EXERCISE DETAILS.
Search the material for the word "EHub" and report each line where it turns up.

SOURCE MATERIAL.
Lemma timer_calls_app t tr1 tr2 :
  timer_calls t (tr1 ++ tr2) = timer_calls t tr1 + timer_calls t tr2.
Proof.
  unfold timer_calls. by rewrite calls_app, filter_app, length_app.
Qed.

Lemma timer_calls_calls t tr1 tr2 :
  calls tr1 = calls tr2 → timer_calls t tr1 = timer_calls t tr2.
Proof. unfold timer_calls. by intros ->. Qed.

Lemma timer_calls_snoc t tr tr' th c :
  calls tr' = calls tr ++ [(SiteTimer t, th, c)] →
  timer_calls t tr' = S (timer_calls t tr).
Proof.
  unfold timer_calls. intros ->. rewrite filter_app, length_app.
  rewrite filter_cons_True by done. cbn. lia.
Qed.

Lemma cancel_called w th t T :
  timers w !! t = Some T → called T = true → _Timer_cancel t th w = (w, Ok tt).
Proof. intros E Hc. munfold. rewrite E. cbn. by rewrite Hc. Qed.

Lemma timer_cb_called w th t T :
  timers w !! t = Some T → called T = true →
  _Timer__timer_cb t th w = (w, Ok tt).
Proof. intros E Hc. munfold. rewrite E. cbn. by rewrite Hc. Qed.

Lemma cancel_pending w th t c h hub :
  timer_pending w th t c h hub →
  ∃ w', _Timer_cancel t th w = (w', Ok tt) ∧
        trace w' = trace w ∧
        timers w' !! t = Some (mkTimer true (Some c) None) ∧
        timer_released w' t h hub.
Proof.
  intros (ET & (Hd & EH & Hop) & Hown & Etls & (H & s & EHub & Es & Hin)).
  munfold. rewrite ET. cbn. rewrite EH. cbn. rewrite Hop. cbn.
  rewrite lookup_insert_eq. cbn. rewrite Etls. cbn. rewrite EHub. cbn.
  rewrite Es. cbn. rewrite decide_True by done. cbn.
  eexists. split; [reflexivity|]. cbn. rewrite insert_insert_eq.
  split; [done|]. split; [by rewrite lookup_insert_eq|].
  unfold timer_released. cbn. rewrite !lookup_insert_eq. cbn.
  repeat split.
  - by eexists.
  - by eexists.
  - eexists _, _. split; [done|]. split; [done|].
    intros (_ & Hn)%elem_of_difference. apply Hn. by apply elem_of_singleton.
Qed.

Lemma timer_race_called w th t T l :
  timers w !! t = Some T → called T = true → timer_race t th l w = w.
Proof.
  intros E Hc. induction l as [|a l IH]; [done|]. cbn.
  destruct a; cbn.
  - by rewrite (timer_cb_called _ _ _ _ E Hc).
  - by rewrite (cancel_called _ _ _ _ E Hc).
Qed.

Lemma call_later_arms w th hub secs c :
  hub_takes_timers w th hub →
  ∃ w', Hub_call_later hub secs c w = (w', Ok (next_id w)) ∧
        trace w' = trace w ++ [EvStart (S (next_id w))] ∧
        timer_armed w' th (next_id w) c (S (next_id w)) hub.
Proof.
  intros (Etls & (H & s & l & EHub & Es & El) & Hfresh).
  munfold. cbn. rewrite EHub. cbn. rewrite Es. cbn. rewrite El. cbn.
  rewrite !lookup_insert_eq. cbn. rewrite !lookup_insert_eq. cbn.
  eexists. split; [reflexivity|]. cbn. split; [done|].
  unfold timer_armed, timer_pending. cbn.
  rewrite insert_insert_eq, !lookup_insert_eq.
  repeat split; try done.
  - by eexists.
  - intros t' T' E' Eh.
    destruct (decide (next_id w = t')) as [|Hne]; [done|].
    rewrite lookup_insert_ne in E' by done.
    by destruct (Hfresh _ _ E').
  - eexists _, _. split; [done|]. split; [done|]. set_solver.
  - by eexists.
Qed.

Lemma fire_timer w th t c h hub :
  timer_armed w th t c h hub →
  ∃ w' r wc,
    fire h th w = (w', r) ∧
    timers wc !! t = Some (mkTimer true (Some c) (Some h)) ∧
    r = (run_cb th c wc).2 ∧
    calls (trace w') = calls (trace w) ++ [(SiteTimer t, th, c)] ∧
    timers w' !! t = Some (mkTimer true None None) ∧
    timer_released w' t h hub.
Proof.
  intros (Hp & (Hd & EH & Hact & Hcb)).
  pose proof Hp as (ET & (Hd' & EH' & Hop) & Hown & Etls & Hhub).
  assert (Hd' = Hd) as -> by congruence.
  unfold fire, pyuv.get_handle, pyuv.put_handle, bind, get, deref, ret, modify.
  rewrite EH. cbn. rewrite Hop, Hact, Hcb. cbn.
  set (w0 := set_handles _ w).
  assert (Hp0 : timer_pending w0 th t c h hub).
  { repeat split; try done. eexists. cbn. rewrite lookup_insert_eq. done. }
  destruct (timer_cb_fires _ _ _ _ _ _ Hp0) as (w' & r & E & Er & Ec & ET' & Hrel).
  rewrite E. exists w', r. eexists. split; [done|].
  split; [|split; [exact Er|done]].
  cbn. by rewrite lookup_insert_eq.
Qed.

Lemma fire_closed w th h Hd :
  handles w !! h = Some Hd → closed Hd = true → fire h th w = (w, Ok tt).
Proof.
  intros E Hc. unfold fire, pyuv.get_handle, bind, get, deref, ret.
  rewrite E. cbn. by rewrite Hc.
Qed.

(** C2.  A timer made by [call_later] on a Hub that takes timers is armed.
    When the reactor fires an armed timer, it is marked called before its
    callable is entered, the callable is entered exactly once, and
    afterwards the timer is marked, its handle closed and dropped and the
    timer gone from the Hub's set, whether the callable returned or raised;
    the outcome is the callable's.  Firing it again changes nothing. *)
Theorem timer_fires_once w th hub secs c :
  hub_takes_timers w th hub →
  ∃ w1 t h,
    Hub_call_later hub secs c w = (w1, Ok t) ∧
    timer_armed w1 th t c h hub ∧
    ∀ w2, timer_armed w2 th t c h hub →
      ∃ w3 r wc,
        fire h th w2 = (w3, r) ∧
        timers wc !! t = Some (mkTimer true (Some c) (Some h)) ∧
        r = (run_cb th c wc).2 ∧
        calls (trace w3) = calls (trace w2) ++ [(SiteTimer t, th, c)] ∧
        timer_calls t (trace w3) = S (timer_calls t (trace w2)) ∧
        timers w3 !! t = Some (mkTimer true None None) ∧
        timer_released w3 t h hub ∧
        fire h th w3 = (w3, Ok tt) ∧
        _Timer__timer_cb t th w3 = (w3, Ok tt).
Proof.
  intros Hh. destruct (call_later_arms _ _ _ secs c Hh) as (w1 & E & _ & A).
  exists w1, (next_id w), (S (next_id w)). split; [done|]. split; [done|].
  intros w2 A2.
  destruct (fire_timer _ _ _ _ _ _ A2) as (w3 & r & wc & Ef & Ewc & Er & Ec & ET & Hrel).
  exists w3, r, wc. repeat (split; [done|]).
  split; [by eapply timer_calls_snoc|]. split; [done|]. split; [done|].
  split.
  - destruct Hrel as (_ & (Hd & EH & Hcl) & _). by eapply fire_closed.
  - by eapply timer_cb_called.
Qed.

Lemma timer_fires_once_witness :
  hub_takes_timers w_hub 0 0 ∧
  ∃ w1 t h, Hub_call_later 0 5 ring w_hub = (w1, Ok t) ∧
            timer_armed w1 0 t ring h 0.
Proof.
  assert (Hh : hub_takes_timers w_hub 0 0).
  { split; [vm_compute; reflexivity|]. split; [|compute_done].
    exists hub0, ∅, 2. repeat split; vm_compute; reflexivity. }
  split; [exact Hh|].
  destruct (timer_fires_once w_hub 0 0 5 ring Hh) as (w1 & t & h & E & A & _).
  exists w1, t, h. split; assumption.
Defined.

(** C3.  [cancel()] on a pending timer marks it, closes and drops its handle
    and takes it out of the Hub's set, entering nothing; on a timer already
    marked it returns and changes nothing.  However the deadline and cancel
    requests interleave, the timer ends released, its callable entered once
    if the deadline came first and never if a cancel came first. *)
Theorem timer_cancel_xor_fire w th t c h hub :
  timer_pending w th t c h hub →
  (∃ w', _Timer_cancel t th w = (w', Ok tt) ∧
         trace w' = trace w ∧
         timers w' !! t = Some (mkTimer true (Some c) None) ∧
         timer_released w' t h hub) ∧
  (∀ w1 T, timers w1 !! t = Some T → called T = true →
           _Timer_cancel t th w1 = (w1, Ok tt)) ∧
  (∀ a l,
     timer_released (timer_race t th (a :: l) w) t h hub ∧
     timer_calls t (trace (timer_race t th (a :: l) w)) =
       timer_calls t (trace w) + match a with Fires => 1 | Cancels => 0 end).
Proof.
  intros Hp. split; [by apply cancel_pending|].
  split; [intros w1 T E Hc; by eapply cancel_called|].
  intros a l. cbn. destruct a; cbn.
  - destruct (timer_cb_fires _ _ _ _ _ _ Hp) as (w' & r & E & _ & Ec & ET & Hrel).
    rewrite E. cbn. rewrite (timer_race_called _ _ _ _ _ ET eq_refl).
    split; [done|]. rewrite (timer_calls_snoc _ _ _ _ _ Ec). lia.
  - destruct (cancel_pending _ _ _ _ _ _ Hp) as (w' & E & Etr & ET & Hrel).
    rewrite E. cbn. rewrite (timer_race_called _ _ _ _ _ ET eq_refl).
    split; [done|]. rewrite Etr. lia.
Qed.

Lemma w_timer_pending : timer_pending w_timer 0 7 ring 8 0.
Proof.
  split; [vm_compute; reflexivity|].
  split; [eexists; split; vm_compute; reflexivity|].
  split; [compute_done|]. split; [vm_compute; reflexivity|].
  eexists _, _. split; [vm_compute; reflexivity|]. split; [reflexivity|].
  compute_done.
Defined.

Lemma timer_cancel_xor_fire_witness :
  timer_pending w_timer 0 7 ring 8 0 ∧
  timer_calls 7 (trace (timer_race 7 0 [Fires; Cancels; Fires] w_timer)) =
    timer_calls 7 (trace w_timer) + 1 ∧
  timer_calls 7 (trace (timer_race 7 0 [Cancels; Fires] w_timer)) =
    timer_calls 7 (trace w_timer) + 0.
Proof.
  split; [exact w_timer_pending|].
  destruct (timer_cancel_xor_fire w_timer 0 7 ring 8 0 w_timer_pending)
    as (_ & _ & R).
  split; [exact (proj2 (R Fires [Cancels; Fires]))|exact (proj2 (R Cancels [Fires]))].
Defined.

(** ** The tick queue *)

Lemma starts_app h tr1 tr2 : starts h (tr1 ++ tr2) = starts h tr1 + starts h tr2.
Proof. unfold starts. by rewrite filter_app, length_app. Qed.

Lemma enqueued_app hub tr1 tr2 :
  enqueued hub (tr1 ++ tr2) = enqueued hub tr1 ++ enqueued hub tr2.
Proof. apply omap_app. Qed.

Lemma tick_ready_live w hub p i q a : tick_ready w hub p i q a → tick_live w hub p q.
Proof.
  intros (_ & (H & EH & Eq & Ep & _) & (P & EP & Pop & _) & _ & Hun).
  split; [by eexists|]. split; [by eexists|]. done.
Qed.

RESPONSE TO THIS EXERCISE.
  intros (ET & (Hd & EH & Hop) & Hown & Etls & (H & s & EHub & Es & Hin)).
  rewrite lookup_insert_eq. cbn. rewrite Etls. cbn. rewrite EHub. cbn.
  intros (Etls & (H & s & l & EHub & Es & El) & Hfresh).
  munfold. cbn. rewrite EHub. cbn. rewrite Es. cbn. rewrite El. cbn.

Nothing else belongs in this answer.